Stored records
■ ■ ■ ■ ■ ■ ■

Lemma pop_step_sim c a choice c' :
  weak_sim c a → step (push v Capacity) (pop v Capacity) (Step Consumer choice) c = Config c' →
  ∃ a', steps a (observed (Step Consumer choice) c) a' ∧ weak_sim c' a'.
Proof using HC Hv Inhabited0.
  intros Hsim Hstep. pose proof Hsim as (L & out & Hi & Hp & Hc & Sp & Sc & En & De & Ks & Kc). destruct a as [en de ps cs pst cst].
  cbn [step observed enqueued dequeued pops_seen pushes_seen push_status pop_status] in *.
  destruct (popping c) as [p|] eqn:Ep; [|done]. cbn [fmap option_fmap option_map] in Hc, Sc.
  pose proof (proj2 (proj2 (inv_local _ _ _ _ _ Hi Producer))) as HlenP.
  pose proof (proj2 (proj2 (inv_local _ _ _ _ _ Hi Consumer))) as HlenC.
  destruct p as [[b y]|? ? ?|? ? ? ?|? ?|? ? ?|? ?|? ? ?|?|?].
  2-9: match type of Hstep with context [exec ?t ?ch ?p ?w ?m] =>
    destruct (exec t ch p w m) as [p' w' m'| |] eqn:E; [|done..] end;
    injection Hstep as <-; by eapply (pop_access_sim c).
  injection Hstep as <-. destruct Hc as (s0 & Hidle & Hd & Hpre & ((Hidle' & _ & Hb) & Hout)). cbn [fst snd] in Hb, Hout.
  destruct b.
  - destruct Hb as [Hm Hb]. destruct Sc as [[_ E]|(y' & -> & E)]; rewrite Hb, Hd in E.
    { apply (f_equal length) in E. rewrite length_app in E. simpl in E. lia. }
    apply app_inv_head in E as [= ->].
    exists (mkfifo en de ps cs pst Idle). split; [apply (fifo_run_one _ _ _ _ (Some _)), pop_return|].
    exists L, out. sim_fields. rewrite <- Hd, <- Hb. split_and!; try done; by split.
  - destruct Hb as (Hm & Hb & Hf & Hroom). destruct Sc as [[-> E]|(y' & _ & E)].
    2: { rewrite Hb, Hd in E. apply (f_equal length) in E. rewrite length_app in E. simpl in E. lia. }
    rewrite Hout by done. pose proof Hidle' as ((_ & _ & Hlen) & _). simpl in Hroom.
    pose proof (known_le _ _ _ _ _ Consumer Hi) as Hknown. simpl in Hknown.
    exists (mkfifo en de ps (theirs (L Consumer)) pst Idle). split.
    + eapply (fifo_run_app _ _ _ _ _ [] [_]);
        [apply (fifo_run_one _ _ _ _ None), pop_none|apply (fifo_run_one _ _ _ _ (Some _)), pop_return].
      * split; [|done]. rewrite En, HlenP. lia.
      * rewrite De. lia.
    + exists L, out. sim_fields. rewrite <- Hd, <- Hb. split_and!; try done; by split.
Qed.

Lemma call_step_sim s c a c' :
  (∀ t choice, s ≠ Step t choice) →
  weak_sim c a → step (push v Capacity) (pop v Capacity) s c = Config c' →
  ∃ a', steps a (observed s c) a' ∧ weak_sim c' a'.
Proof using HC Hv Inhabited0.
  intros Hs (L & out & Hi & Hp & Hc & Sp & Sc & En & De & Ks & Kc) Hstep. destruct a as [en de ps cs pst cst].
  destruct s as [x|out'|t choice]; [..|by destruct (Hs t choice)];
    cbn [step observed enqueued dequeued pops_seen pushes_seen push_status pop_status] in *.
  - destruct (pushing c) eqn:Ep; [done|]. injection Hstep as <-. destruct Sp as [-> Sp]. pose proof (proj1 Hp) as Hidle.
    exists (mkfifo en de ps cs (Invoked x) cst). split; [apply (fifo_run_one _ _ _ _ (Some _)), push_call|].
    exists (set_local Producer (begin (L Producer)) L), out. sim_fields. split_and!; try done.
    + by apply inv_begin.
    + apply (calling_start v Capacity Producer _ _ (λ x s0, push_post Capacity v s0 x)); [exact Hp|]. by apply push_safe.
    + by left.
  - destruct (popping c) eqn:Ep; [done|]. injection Hstep as <-. destruct Sc as [-> Sc]. pose proof (proj1 Hc) as Hidle.
    exists (mkfifo en de ps cs pst (Invoked out')). split; [apply (fifo_run_one _ _ _ _ (Some _)), pop_call|].
    exists (set_local Consumer (begin (L Consumer)) L), out'. sim_fields. split_and!; try done.
    + by apply inv_begin.
    + apply (calling_start v Capacity Consumer _ _ (λ out s0, pop_post Capacity v s0 out)); [exact Hc|]. by apply pop_safe.
    + by left.
Qed.

Lemma initial_sim (out : T) : weak_sim (initial Capacity) empty_fifo.
Proof using HC.
  destruct (initial_ok (T:=T) v Capacity) as (L & Hi & Hp & Hc). exists L, out. simpl in *.
  destruct Hp as [Hp1 Hp2], Hc as [Hc1 Hc2]. split_and!; try done; try lia; by split.
Qed.

End lock_free.

(** ** The mutex variant *)

Section mutex.
Context {T : Type} `{!Inhabited T} (Capacity : Z) {HC : QueueCapacity Capacity}.
Implicit Types (c : config T) (a : fifo T).
Abbreviation limit := (usable Mutex Capacity).
Abbreviation steps a e a' := (fifo_run true limit a (option_list e) a').

(** A call takes effect when it unlocks the mutex. *)
Definition mutex_status {X A} (call : option (X * prog T A)) (st : status X A) : Prop :=
  match call with
  | None => st = Idle
  | Some (_, Ret r) => st = Responded r
  | Some (x, _) => st = Invoked x
  end.

Lemma mutex_status_invoked {X A} (x : X) (p : prog T A) st :
  (∀ r, p ≠ Ret r) → mutex_status (Some (x, p)) st ↔ st = Invoked x.
Proof. intros Hp. destruct p; try done. by destruct (Hp a). Qed.

Lemma not_ret {A B} (p : prog T A) (f : A → B) (d : B) :
  (∀ r, p ≠ Ret r) → match p with Ret r => f r | _ => d end = d.
Proof. intros Hp. destruct p; try done. by destruct (Hp a). Qed.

■ ■ ■ ■ ■ ■ ■

Using the records above, find and show each line with the string "popping".

  destruct (popping c) as [p|] eqn:Ep; [|done]. cbn [fmap option_fmap option_map] in Hc, Sc.
  - destruct (popping c) eqn:Ep; [done|]. injection Hstep as <-. destruct Sc as [-> Sc]. pose proof (proj1 Hc) as Hidle.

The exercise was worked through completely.